# 04/2 dive report - Oriskany



## WhackUmStackUm (Jan 31, 2010)

What a difference a weekend makes! The vis was 70' with a light one knot current out of the east. The surface temperature was about 63, and 66 at depth. The water was noticeably warmer than last week.

I swam around the flight deck over two dives, with an average depth of 150'. 100 minutes total bottom time. I was assessing the effort needed to clean up the rope, anchors, and balls of high-strength fishing line snagged on the flight deck. Since rope and line attracts more hooks and line, they are a hazard to fishermen and tech divers alike.

Most of the AJs and snapper were gone after the weekend. The largest AJ I saw was about 40 pounds, but the most common size was 25 pounds. I probably saw a dozen AJ and a dozen red snapper during my trip around the ship. The largest red snapper was around 18 pounds, with the most common size being 6 pounds. Most of the larger fish either had hooks in their mouths, or damage to their mouths from hooks.

There were several schools of vermillion snapper and creole fish on the wreck. The creole fish were at the top of the island. The vermillion snapper were forward of the island and near the bow. I briefly saw "Sandy," the 5 foot sandbar shark that lives near the stern.

The memorial that we put down last summer is showing some wear. The bronze turtle needs to be secured again.

The great vis made for an excellent sightseeing dive.

Whack 'um


----------



## evacuee (Oct 16, 2007)

Thanks for the terrific report. I've made two dives on it, one in the first year of it's placement, and it's getting better fish-wise.

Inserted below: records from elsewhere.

(** A loop keeps what each iteration keeps: [I] holds between iterations,
    indexed by the elements already seen, and [E] after a raise. *)
Lemma wp_for_each {B} (I : list B → S → Prop) (E : exn → S → Prop)
    (f : B → Exec S unit) l s :
  (∀ done x todo s, l = done ++ x :: todo → I done s →
     wp (f x) (λ r s', match r with Ok _ => I (done ++ [x]) s' | Err e => E e s' end) s) →
  I [] s →
  wp (for_each f l) (λ r s', match r with Ok _ => I l s' | Err e => E e s' end) s.
Proof.
  intros Hstep HI.
  enough (H : ∀ done todo s, l = done ++ todo → I done s →
    wp (for_each f todo)
      (λ r s', match r with Ok _ => I l s' | Err e => E e s' end) s) by by apply (H []).
  clear s HI. intros done todo; revert done.
  induction todo as [|x todo IH]; intros done s Hl HI; cbn.
  { rewrite app_nil_r in Hl. by subst. }
  apply wp_bind. eapply wp_mono; [by eapply Hstep|].
  intros [u|e] s' Hs'; [|done]. apply (IH (done ++ [x])); [|done].
  by rewrite <-app_assoc.
Qed.

(** [m] never breaks [I], whether it returns or raises. *)
Definition keeps {A} (I : S → Prop) (m : Exec S A) : Prop :=
  ∀ s, I s → I (m s).2.

Lemma keeps_ret {A} I (a : A) : keeps I (mret a).
Proof. by intros s. Qed.
Lemma keeps_raise {A} I e : keeps I (raise (A:=A) e).
Proof. by intros s. Qed.
Lemma keeps_lift {A} I (r : result A) : keeps I (lift r).
Proof. by intros s. Qed.
Lemma keeps_gets {A} I (f : S → A) : keeps I (gets f).
Proof. by intros s. Qed.
Lemma keeps_modify (I : S → Prop) f : (∀ s, I s → I (f s)) → keeps I (modify f).
Proof. intros H s. apply H. Qed.
Lemma keeps_bind {A B} I (m : Exec S A) (f : A → Exec S B) :
  keeps I m → (∀ a, keeps I (f a)) → keeps I (m ≫= f).
Proof.
  intros Hm Hf s HI. specialize (Hm s HI).
  unfold mbind, exec_bind. destruct (m s) as [[a|e] s']; [by apply Hf|done].
Qed.
Lemma keeps_for_each {B} I (f : B → Exec S unit) l :
  (∀ x, keeps I (f x)) → keeps I (for_each f l).
Proof. intros Hf. induction l; [apply keeps_ret|]. by apply keeps_bind. Qed.
Lemma keeps_catch {A} I (m : Exec S A) h :
  keeps I m → (∀ e m', h e = Some m' → keeps I m') → keeps I (catch m h).
Proof.
  intros Hm Hh s HI. specialize (Hm s HI). unfold catch.
  destruct (m s) as [[a|e] s']; [done|].
  destruct (h e) as [m'|] eqn:He; [|done]. by eapply Hh.
Qed.

(** A sequence that returns is two methods that return. *)
Lemma exec_bind_ok {A B} (m : Exec S A) (f : A → Exec S B) s b s' :
  (m ≫= f) s = (Ok b, s') ↔ ∃ a s1, m s = (Ok a, s1) ∧ f a s1 = (Ok b, s').
Proof.
  unfold mbind, exec_bind. destruct (m s) as [[a|e] s1]; [|naive_solver]. split; [by eauto|].
  by intros (a' & s1' & [= <- <-] & ?).
Qed.

(** The exceptions [m] can raise are among [E]. *)
Definition raises {A} (E : exn → Prop) (m : Exec S A) : Prop :=
  ∀ s e, (m s).1 = Err e → E e.

Lemma raises_ret {A} E (a : A) : raises E (mret a).
Proof. done. Qed.
Lemma raises_raise {A} (E : exn → Prop) e : E e → raises E (raise (A:=A) e).
Proof. by intros He s e' [= <-]. Qed.
Lemma raises_gets {A} E (f : S → A) : raises E (gets f).
Proof. done. Qed.
Lemma raises_get_state E : raises E get_state.
Proof. done. Qed.
Lemma raises_modify E f : raises E (modify f).
Proof. done. Qed.
Lemma raises_bind {A B} E (m : Exec S A) (f : A → Exec S B) :
  raises E m → (∀ a, raises E (f a)) → raises E (m ≫= f).
Proof.
  intros Hm Hf s e. specialize (Hm s e). unfold mbind, exec_bind.
  destruct (m s) as [[a|e'] s']; [apply Hf|]. intros [= <-]. by apply Hm.
Qed.
Lemma raises_for_each {B} E (f : B → Exec S unit) l :
  (∀ x, raises E (f x)) → raises E (for_each f l).
Proof. intros Hf. induction l; [apply raises_ret|]. by apply raises_bind. Qed.
End exec.

(** One step of a method whose first call is known. *)
Lemma exec_step {S A B} (m : Exec S A) (f : A → Exec S B) s a s1 : m s = (Ok a, s1) → (m ≫= f) s = f a s1.
Proof. intros Hm. unfold mbind, exec_bind. by rewrite Hm. Qed.
Lemma exec_err {S A B} (m : Exec S A) (f : A → Exec S B) s e s1 : m s = (Err e, s1) → (m ≫= f) s = (Err e, s1).
Proof. intros Hm. unfold mbind, exec_bind. by rewrite Hm. Qed.

Create HintDb exec discriminated.
#[export] Hint Resolve keeps_ret keeps_raise keeps_lift keeps_gets keeps_modify : exec.
#[export] Hint Resolve keeps_bind keeps_for_each keeps_catch : exec.

(** Structural steps through a method body in a [keeps] goal. *)
Ltac keeps_step :=
  lazymatch goal with
  | |- ∀ _, _ => intros ?
  | |- keeps _ (mbind _ _) => apply keeps_bind; [|intros ?]
  | |- keeps _ (for_each _ _) => apply keeps_for_each; intros ?
  | |- keeps _ (mret _) => apply keeps_ret
  | |- keeps _ (raise _) => apply keeps_raise
  | |- keeps _ (lift _) => apply keeps_lift
  | |- keeps _ (gets _) => apply keeps_gets
  | |- keeps _ (if ?b then _ else _) => destruct b
  | |- keeps _ (match ?x with _ => _ end) => destruct x
  end.
Ltac keeps_auto := repeat (keeps_step || solve [eauto with exec]).

(** The same steps in a [raises] goal. *)
Ltac raises_step :=
  lazymatch goal with
  | |- ∀ _, _ => intros ?
  | |- raises _ (mbind _ _) => apply raises_bind; [|intros ?]
  | |- raises _ (for_each _ _) => apply raises_for_each; intros ?
  | |- raises _ (mret _) => apply raises_ret
  | |- raises _ (raise _) => apply raises_raise
  | |- raises _ (gets _) => apply raises_gets
  | |- raises _ get_state => apply raises_get_state
  | |- raises _ (modify _) => apply raises_modify
  | |- raises _ (if ?b then _ else _) => destruct b
  | |- raises _ (match ?x with _ => _ end) => destruct x
  end.
Ltac raises_auto := repeat (raises_step || solve [eauto with exec]).

(** ** Generic lemmas on lists and options *)

Definition opt_is_some {A} (o : option A) : bool :=
  match o with Some _ => true | None => false end.

(** Python's truth value of an optional list or string is false for [None]
    and for the empty value. *)
Definition truthy_list {A} (o : option (list A)) : bool :=
  match o with Some (_ :: _) => true | _ => false end.
Definition truthy_str (o : option string) : bool :=
  match o with Some (String _ _) => true | _ => false end.

Lemma existsb_bool_decide {A} `{EqDecision A} (x : A) l :
  existsb (λ y, bool_decide (x = y)) l = bool_decide (x ∈ l).
Proof.
  apply eq_true_iff_eq. rewrite existsb_exists, bool_decide_eq_true. split.
  - intros (y & Hy & ->%bool_decide_eq_true). by apply list_elem_of_In.
  - intros Hx. exists x. rewrite <-list_elem_of_In. by rewrite bool_decide_eq_true.
Qed.

Lemma NoDup_fmap_filter {A B} (f : A → B) (P : A → Prop) `{∀ x, Decision (P x)} l :
  NoDup (f <$> l) → NoDup (f <$> filter P l).
Proof.
  induction l as [|x l IH]; [done|]. rewrite fmap_cons, NoDup_cons, filter_cons.
  intros [Hx Hl]. case_decide; [|by apply IH].
  rewrite fmap_cons, NoDup_cons. split; [|by apply IH].
  intros (y & Heq & [_ Hy]%list_elem_of_filter)%list_elem_of_fmap.
  apply Hx, list_elem_of_fmap. by exists y.
Qed.

Lemma omap_id_Some {A} (l : list A) : omap id (Some <$> l) = l.
Proof. induction l as [|x l IH]; [done|]. cbn. by rewrite IH. Qed.

Lemma list_filter_ext {A} (P Q : A → Prop) `{∀ x, Decision (P x)} `{∀ x, Decision (Q x)} (l : list A) :
  (∀ x, x ∈ l → P x ↔ Q x) → filter P l = filter Q l.
Proof.
  induction l as [|x l IH]; intros HPQ; [done|]. rewrite !filter_cons.
  assert (P x ↔ Q x) as Hx by (apply HPQ; left). rewrite IH by (intros; apply HPQ; by right).
  destruct (decide (P x)), (decide (Q x)); tauto.
Qed.

(** ** Field assignment

    [r <| f := v |>] is the record [r] with the field [f] replaced: the
    constructor application that rebuilds [r] field by field ([rebuild]) with
    the projection [f r] abstracted. *)
Class Rebuild (R : Type) := rebuild : R → R.
Class Assign {R T : Type} (f : R → T) := assign : T → R → R.
Arguments assign {R T} f {_} _ _.

Ltac assign_tac R f :=
  let r := fresh "r" in let v := fresh "v" in
  intros v r;
  let t := eval hnf in (rebuild (R:=R) r) in
  match eval pattern (f r) in t with
  | ?ctx _ => let t' := eval cbv beta in (ctx v) in exact t'
  end.
#[export] Hint Extern 0 (Assign (R:=?R) ?f) => assign_tac R f : typeclass_instances.

Declare Scope record_scope.
Notation "r <| f := v |>" := (assign f v r)
  (at level 1, left associativity, format "r  <| f  :=  v |>") : record_scope.
#[global] Open Scope record_scope.

Lemma elem_of_concat {A} (x : A) ls : x ∈ concat ls ↔ ∃ l, l ∈ ls ∧ x ∈ l.
Proof. induction ls as [|l ls IH]; cbn; [set_solver|]. rewrite elem_of_app, IH. set_solver. Qed.

Lemma ex_elem_cons {A} (P : A → Prop) x l :
  (∃ y, y ∈ x :: l ∧ P y) ↔ P x ∨ ∃ y, y ∈ l ∧ P y.
Proof.
  setoid_rewrite elem_of_cons. split; [intros (y & [->|Hy] & HP); eauto|].
  intros [HP|(y & Hy & HP)]; eauto.
Qed.

Lemma length_filter_pos {A} (P : A → Prop) `{∀ x, Decision (P x)} l :
  0 < length (filter P l) ↔ ∃ x, x ∈ l ∧ P x.
Proof.
  assert (∀ x, x ∈ filter P l ↔ x ∈ l ∧ P x) as Hf by (intros x; rewrite list_elem_of_filter; tauto).
  setoid_rewrite <-Hf. destruct (filter P l) as [|y k]; cbn.
  - split; [lia|]. by intros (x & Hx%elem_of_nil).
  - split; [|lia]. intros _. exists y. left.
Qed.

Though on my last trip there to fish, about three weeks ago, we never got a bite. I'll blame that on bad bait.


----------



## coolbluestreak (Jun 27, 2011)

WhackUmStackUm said:


> The memorial that we put down last summer is showing some wear. The bronze turtle needs to be secured again.
> 
> Whack 'um


What was his name again, Pete?

Thanks for the report!


----------



## WhackUmStackUm (Jan 31, 2010)

coolbluestreak said:


> What was his name again, Pete?


Yes, Peter Duffin.


----------



## Wilbur (Jan 17, 2011)

Great report! Thanks.


----------